## What to do
Please output exactly the part of the records below that opens with the line containing "law_init o : en_ok o -> en_phase o = New ->" and closes with the line containing "(bool_decide (id ∈", both lines included, and nothing else.

Saved data entries:
<<<<

(* ===== verification/Enrollment.v ===== *)
(** * Objects that enroll themselves in a context

    A context keeps alive the objects that depend on it (listeners, pipes,
    connections, channels): each enrolls itself when it is initialized, unless the
    context is closed, and unenrolls itself once it has handled an error.  Closing
    the context closes the objects enrolled.  [core/context_impl.cc],
    [transport/context_impl_boilerplate.h] and
    [channel/context_impl_boilerplate.h] share this; here are the interface of the
    objects and what the tables of a context keep. *)

From S2P Require Import Prelude.

(** ** The interface of an object *)

(** [Closing] objects have an error and still wait for something (a handle of the
    operating system to be closed) before they unenroll themselves. *)
Inductive Phase := New | Live | Closing | Gone.
#[export] Instance Phase_eq_dec : EqDecision Phase := ltac:(solve_decision).

(** Whether a context holds an object. *)
Definition held (p : Phase) : bool := match p with Live | Closing => true | New | Gone => false end.

(** The calls to [enroll] ([true]) and [unenroll] ([false]) that go with a change
    of phase. *)
Inductive phase_step : Phase -> list bool -> Phase -> Prop :=
| phase_same p : phase_step p [] p
| phase_fail : phase_step Live [] Closing
| phase_fail_now : phase_step Live [false] Gone
| phase_leave : phase_step Closing [false] Gone.

(** What may come of a phase once the object is initialized. *)
Definition later (p q : Phase) : bool :=
  match p, q with
  | New, New | Live, (Live | Closing | Gone) | Closing, (Closing | Gone) | Gone, Gone => true
  | _, _ => false
  end.

Lemma later_refl p : later p p = true.
Proof. by destruct p. Qed.
Lemma later_trans p q r : later p q = true -> later q r = true -> later p r = true.
Proof. by destruct p, q, r. Qed.
Lemma phase_step_later p bs q : phase_step p bs q -> later p q = true.
Proof. destruct 1; [apply later_refl | done..]. Qed.

(** What an object does: its initialization, given whether the context is closed;
    [closeFromLoop]; and any other task of its own.  [en_ok] is its invariant. *)
Class Enrollee (O : Type) := {
  en_init : bool -> O -> outcome (O * list bool);
  en_close : O -> outcome (O * list bool);
  en_task : O -> O -> list bool -> Prop;
  en_phase : O -> Phase;
  en_ok : O -> Prop;
}.

Class EnrolleeLaws (O : Type) `{Enrollee O} : Prop := {
  law_init_closed o : en_ok o -> en_phase o = New ->
    exists o', en_init true o = Done (o', []) /\ en_ok o' /\ en_phase o' = Gone;
  law_init o : en_ok o -> en_phase o = New ->
    exists o' bs, en_init false o = Done (o', true :: bs) /\ en_ok o' /\ phase_step Live bs (en_phase o');
  law_close o : en_ok o -> en_phase o <> New ->
    exists o' bs, en_close o = Done (o', bs) /\ en_ok o' /\ phase_step (en_phase o) bs (en_phase o') /\ en_phase o' <> Live;
  law_task o o' bs : en_ok o -> en_phase o <> New -> en_task o o' bs -> en_ok o' /\ phase_step (en_phase o) bs (en_phase o');
}.

(** Objects that unenroll themselves as soon as they have an error. *)
Class PromptEnrollee (O : Type) `{Enrollee O} : Prop := prompt_phase o : en_ok o -> en_phase o <> Closing.

(** ** Enrolled objects *)

(** [emplace] and [erase] of a table indexed by the addresses of objects, with the
    checks on what they return. *)
Definition emplace_checked (id : Z) (s : gset Z) : outcome (gset Z) :=
  _ ← tp_check (bool_decide (id ∉ s)); Done ({[id]} ∪ s).
Definition erase_checked (id : Z) (s : gset Z) : outcome (gset Z) :=
  _ ← tp_check (bool_decide (id ∈ s)); Done (s ∖ {[id]}).

Definition do_calls (id : Z) (bs : list bool) (s : gset Z) : outcome (gset Z) :=
  fold_outcome (fun b => if b : bool then emplace_checked id else erase_checked id) bs s.

Section Table.
Context {O : Type} `{EnrolleeLaws O}.
Implicit Types (s : gset Z) (h : gmap Z O) (t : gset Z * gmap Z O).

(** A task of the object at [id], with the calls it makes to its context. *)
Definition on_object (id : Z) (f : O -> outcome (O * list bool)) (t : gset Z * gmap Z O) : outcome (gset Z * gmap Z O) :=
  match t.2 !! id with
  | None => Throw ExDangling
  | Some o => '(o, bs) ← f o; s ← do_calls id bs t.1; Done (s, <[id := o]> t.2)
  end.

(** The loops of [handleError] over a copy of a table. *)
Definition close_all (ids : list Z) (t : gset Z * gmap Z O) : outcome (gset Z * gmap Z O) :=
  fold_outcome (fun id => on_object id en_close) ids t.

(** The table holds the objects that are enrolled. *)
Record table_ok (t : gset Z * gmap Z O) : Prop := {
  tb_held : forall id, id ∈ t.1 <-> exists o, t.2 !! id = Some o /\ held (en_phase o) = true;
  tb_ok : forall id o, t.2 !! id = Some o -> en_ok o;
}.

Lemma table_ok_empty : table_ok (∅, ∅).
Proof. split; simpl; [set_solver | intros id o; by rewrite lookup_empty]. Qed.

Lemma do_calls_step id p bs p' s :
  phase_step p bs p' -> (id ∈ s <-> held p = true) ->
  exists s', do_calls id bs s = Done s' /\ (id ∈ s' <-> held p' = true) /\ (forall i, i <> id -> i ∈ s' <-> i ∈ s).
Proof.
  intros Hp Hs. unfold do_calls, erase_checked. destruct Hp; simpl in *; [by eexists | by eexists | |];
    rewrite tp_check_bind by (apply bool_decide_eq_true; tauto); eexists; (split; [reflexivity|]); set_solver.
Qed.

Lemma do_calls_init id bs p' s :
  phase_step Live bs p' -> id ∉ s ->
  exists s', do_calls id (true :: bs) s = Done s' /\ (id ∈ s' <-> held p' = true) /\ (forall i, i <> id -> i ∈ s' <-> i ∈ s).
Proof.
  intros Hp Hs. unfold do_calls. simpl. unfold emplace_checked. rewrite tp_check_bind by by apply bool_decide_eq_true.
  rewrite bind_done. destruct (do_calls_step id Live bs p' ({[id]} ∪ s) Hp) as (s' & Hd & Hid & Ho).
  { simpl. set_solver. }
  exists s'. split_and!; [exact Hd | exact Hid | set_solver].
Qed.

(** The object at [id] takes a step and the table follows. *)
Lemma table_update id t s' o o' :
  table_ok t -> t.2 !! id = Some o -> en_ok o' -> (id ∈ s' <-> held (en_phase o') = true) ->
  (forall i, i <> id -> i ∈ s' <-> i ∈ t.1) -> table_ok (s', <[id := o']> t.2).
Proof.
  intros [H1 H2] Ho Hok Hid Hi. split; simpl; intros i; destruct (decide (i = id)) as [->|Hne].
  - rewrite lookup_insert_eq, Hid. naive_solver.
  - rewrite lookup_insert_ne, Hi by done. apply H1.
  - intros o1. rewrite lookup_insert_eq. naive_solver.
  - intros o1. rewrite lookup_insert_ne by done. apply H2.
Qed.

Lemma table_held t id o : table_ok t -> t.2 !! id = Some o -> id ∈ t.1 <-> held (en_phase o) = true.
Proof. intros [H1 _] Ho. rewrite H1. naive_solver. Qed.

Lemma object_init_ok closed id t o :
  table_ok t -> t.2 !! id = Some o -> en_phase o = New ->
  exists s' o', on_object id (en_init closed) t = Done (s', <[id := o']> t.2) /\ table_ok (s', <[id := o']> t.2) /\
    en_phase o' <> New /\ (closed = true -> s' = t.1 /\ en_phase o' = Gone) /\ en_ok o'.
Proof.
  intros Ht Ho Hn. pose proof (tb_ok _ Ht _ _ Ho) as Hok. pose proof (table_held _ _ _ Ht Ho) as Hh. rewrite Hn in Hh. simpl in Hh.
  unfold on_object. rewrite Ho. destruct closed.
  - destruct (law_init_closed o Hok Hn) as (o' & -> & Hok' & Hg). rewrite bind_done. cbv beta iota. simpl. exists t.1, o'.
    split_and!; try done; [|by rewrite Hg]. apply (table_update id t _ o); try done. rewrite Hg. simpl. by rewrite Hh.
  - destruct (law_init o Hok Hn) as (o' & bs & -> & Hok' & Hp). rewrite bind_done. cbv beta iota.
    destruct (do_calls_init id bs _ t.1 Hp) as (s' & -> & Hid & Hi); [rewrite Hh; done|].
    rewrite bind_done. exists s', o'. split_and!; try done; [by apply (table_update id t _ o) | by inversion Hp].
Qed.

Lemma step_object id f t o o' bs :
  table_ok t -> t.2 !! id = Some o -> f o = Done (o', bs) -> en_ok o' -> phase_step (en_phase o) bs (en_phase o') ->
  exists s', on_object id f t = Done (s', <[id := o']> t.2) /\ table_ok (s', <[id := o']> t.2).
Proof.
  intros Ht Ho Hf Hok Hp. unfold on_object. rewrite Ho, Hf, bind_done. cbv beta iota.
  destruct (do_calls_step id _ bs _ t.1 Hp (table_held _ _ _ Ht Ho)) as (s' & -> & Hid & Hi).
  rewrite bind_done. exists s'. split; [done|]. by apply (table_update id t _ o).
Qed.

(** [close_all] does not fail, leaves none of the objects live, and no object but
    those it is called for changes. *)
Lemma close_all_ok ids : forall t,
  table_ok t -> (forall id, id ∈ ids -> exists o, t.2 !! id = Some o /\ en_phase o <> New) ->
  exists t', close_all ids t = Done t' /\ table_ok t' /\
    (forall id o', t'.2 !! id = Some o' -> exists o, t.2 !! id = Some o /\ later (en_phase o) (en_phase o') = true /\
       (id ∈ ids -> en_phase o' <> Live) /\ (id ∉ ids -> o' = o)).
Proof.
  induction ids as [|id ids IH]; intros t Ht Hin.
  { exists t. split_and!; try done. intros id o' Ho. exists o'. split_and!; try done; [by destruct (en_phase o') | by set_solver]. }
  destruct (Hin id) as (o & Ho & Hn); [by constructor|].
  destruct (law_close o (tb_ok _ Ht _ _ Ho) Hn) as (o' & bs & Hc & Hok' & Hp & Hl).
  destruct (step_object id en_close t o o' bs Ht Ho Hc Hok' Hp) as (s' & Hs & Ht'). apply phase_step_later in Hp as Hlat.
  unfold close_all. simpl. rewrite Hs, bind_done. destruct (IH (s', <[id := o']> t.2) Ht') as (t' & Hd & Hok & Hall).
  { intros id' Hid'. destruct (Hin id') as (o1 & Ho1 & Hn1); [by constructor|]. simpl. destruct (decide (id' = id)) as [->|Hne].
    - exists o'. rewrite lookup_insert_eq. split; [done|]. intros He. rewrite He in Hlat. by destruct (en_phase o).
    - exists o1. by rewrite lookup_insert_ne. }
  exists t'. split_and!; [exact Hd | done |].
  intros id' o2 Ho2. destruct (Hall id' o2 Ho2) as (o1 & Ho1 & Hr & Hnl & Hsame). simpl in Ho1. destruct (decide (id' = id)) as [->|Hne].
  - rewrite lookup_insert_eq in Ho1. inversion Ho1; subst o1. exists o. split_and!; try done; [by eapply later_trans | |].
    + intros _ He. rewrite He in Hr. by destruct (en_phase o').
    + intros Hni. destruct Hni. by constructor.
  - rewrite lookup_insert_ne in Ho1 by done. exists o1. split_and!; try done.
    + intros Hi. apply elem_of_cons in Hi as [?|?]; [done|]. by apply Hnl.
    + intros Hi. apply Hsame. by intros ?; apply Hi; constructor.
Qed.

(** Closing everything that is enrolled. *)
Lemma close_table_ok t :
  table_ok t -> exists t', close_all (elements t.1) t = Done t' /\ table_ok t' /\
    (forall id o', t'.2 !! id = Some o' -> exists o, t.2 !! id = Some o /\ later (en_phase o) (en_phase o') = true /\
       en_phase o' <> Live /\ (held (en_phase o) = false -> o' = o)).
Proof.
  intros Ht. destruct (close_all_ok (elements t.1) t Ht) as (t' & Hc & Hok & Hall).
  { intros id Hid. apply elem_of_elements, (tb_held _ Ht) in Hid as (o & Ho & Hh). exists o. split; [done|]. intros He. by rewrite He in Hh. }
  exists t'. split_and!; try done. intros id o' Ho'. destruct (Hall id o' Ho') as (o & Ho & Hl & Hin & Hout).
  pose proof (table_held _ _ _ Ht Ho) as Hh. exists o. split_and!; try done.
  - intros He. rewrite He in Hl. destruct (en_phase o) eqn:Hp; try done. apply Hin; [|done]. by apply elem_of_elements, Hh.
  - intros Hf. apply Hout. intros Hi. apply elem_of_elements, Hh in Hi. congruence.
Qed.
End Table.

(** ** Objects without one that is live *)

Definition none_live {O} `{Enrollee O} (h : gmap Z O) : Prop := forall id o, h !! id = Some o -> en_phase o <> Live.

(** A new object. *)
Lemma table_new {O} `{EnrolleeLaws O} s (h : gmap Z O) id o :
  table_ok (s, h) -> h !! id = None -> en_ok o -> en_phase o = New -> table_ok (s, <[id := o]> h).
Proof.
  intros [Ht1 Ht2] Hn Hok Hp. split; simpl in *; intros id'; destruct (decide (id' = id)) as [->|Hne].
  - rewrite lookup_insert_eq, Ht1, Hn. split; [by intros (? & ? & _) | intros (o' & [= <-] & Hh)]. by rewrite Hp in Hh.
  - by rewrite lookup_insert_ne.
  - intros o'. rewrite lookup_insert_eq. by intros [= <-].
  - intros o'. rewrite lookup_insert_ne by done. apply Ht2.
Qed.

Lemma none_live_insert {O} `{Enrollee O} (h : gmap Z O) id o : none_live h -> en_phase o <> Live -> none_live (<[id := o]> h).
Proof.
  intros Hn Ho id' o'. destruct (decide (id' = id)) as [->|Hne]; [rewrite lookup_insert_eq; by intros [= <-]|].
  rewrite lookup_insert_ne by done. apply Hn.
Qed.

Lemma later_live p q : later p q = true -> p <> Live -> q <> Live.
Proof. by destruct p, q. Qed.

(** What closing does to the objects. *)
Lemma close_none_live {O} `{EnrolleeLaws O} (t t' : gset Z * gmap Z O) :
  (forall id o', t'.2 !! id = Some o' -> exists o, t.2 !! id = Some o /\ later (en_phase o) (en_phase o') = true /\
     en_phase o' <> Live /\ (held (en_phase o) = false -> o' = o)) -> none_live t'.2.
Proof. intros Hall id o' Ho. by destruct (Hall id o' Ho) as (o & _ & _ & ? & _). Qed.

(** A table without live objects, if none of them lingers, is empty. *)
Lemma table_empty {O} `{EnrolleeLaws O} `{!PromptEnrollee O} s (h : gmap Z O) : table_ok (s, h) -> none_live h -> s = ∅.
Proof.
  intros Ht Hn. apply leibniz_equiv, elem_of_equiv_empty. intros id Hid.
  apply (tb_held _ Ht) in Hid as (o & Ho & Hh). simpl in Ho. pose proof (prompt_phase o (tb_ok _ Ht _ _ Ho)) as Hc.
  specialize (Hn id o Ho). by destruct (en_phase o).
Qed.

(** ** A simple object *)

(** An object that only has a phase. *)
#[export] Instance phase_enrollee : Enrollee Phase := {|
  en_init contextClosed _ := Done (if contextClosed : bool then (Gone, []) else (Live, [true]));
  en_close p := Done (match p with Live => (Gone, [false]) | _ => (p, []) end);
  en_task p q bs := phase_step p bs q /\ q <> Closing;
  en_phase p := p;
  en_ok p := p <> Closing;
|}.

#[export] Instance phase_laws : EnrolleeLaws Phase.
Proof.
  split; simpl.
  - intros p _ _. by exists Gone.
  - intros p _ _. exists Live, []. split_and!; [done | done | constructor].
  - intros p Hp Hn. destruct p; try done; eexists _, _; (split; [reflexivity|]); split_and!; try done; constructor.
  - by intros p q bs _ _ [? ?].
Qed.
#[export] Instance phase_prompt : PromptEnrollee Phase.
Proof. by intros p. Qed.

>>>>

## Solution to this task
  law_init o : en_ok o -> en_phase o = New ->
    exists o' bs, en_init false o = Done (o', true :: bs) /\ en_ok o' /\ phase_step Live bs (en_phase o');
  law_close o : en_ok o -> en_phase o <> New ->
    exists o' bs, en_close o = Done (o', bs) /\ en_ok o' /\ phase_step (en_phase o) bs (en_phase o') /\ en_phase o' <> Live;
  law_task o o' bs : en_ok o -> en_phase o <> New -> en_task o o' bs -> en_ok o' /\ phase_step (en_phase o) bs (en_phase o');
}.

(** Objects that unenroll themselves as soon as they have an error. *)
Class PromptEnrollee (O : Type) `{Enrollee O} : Prop := prompt_phase o : en_ok o -> en_phase o <> Closing.

(** ** Enrolled objects *)

(** [emplace] and [erase] of a table indexed by the addresses of objects, with the
    checks on what they return. *)
Definition emplace_checked (id : Z) (s : gset Z) : outcome (gset Z) :=
  _ ← tp_check (bool_decide (id ∉ s)); Done ({[id]} ∪ s).
Definition erase_checked (id : Z) (s : gset Z) : outcome (gset Z) :=
  _ ← tp_check (bool_decide (id ∈ s)); Done (s ∖ {[id]}).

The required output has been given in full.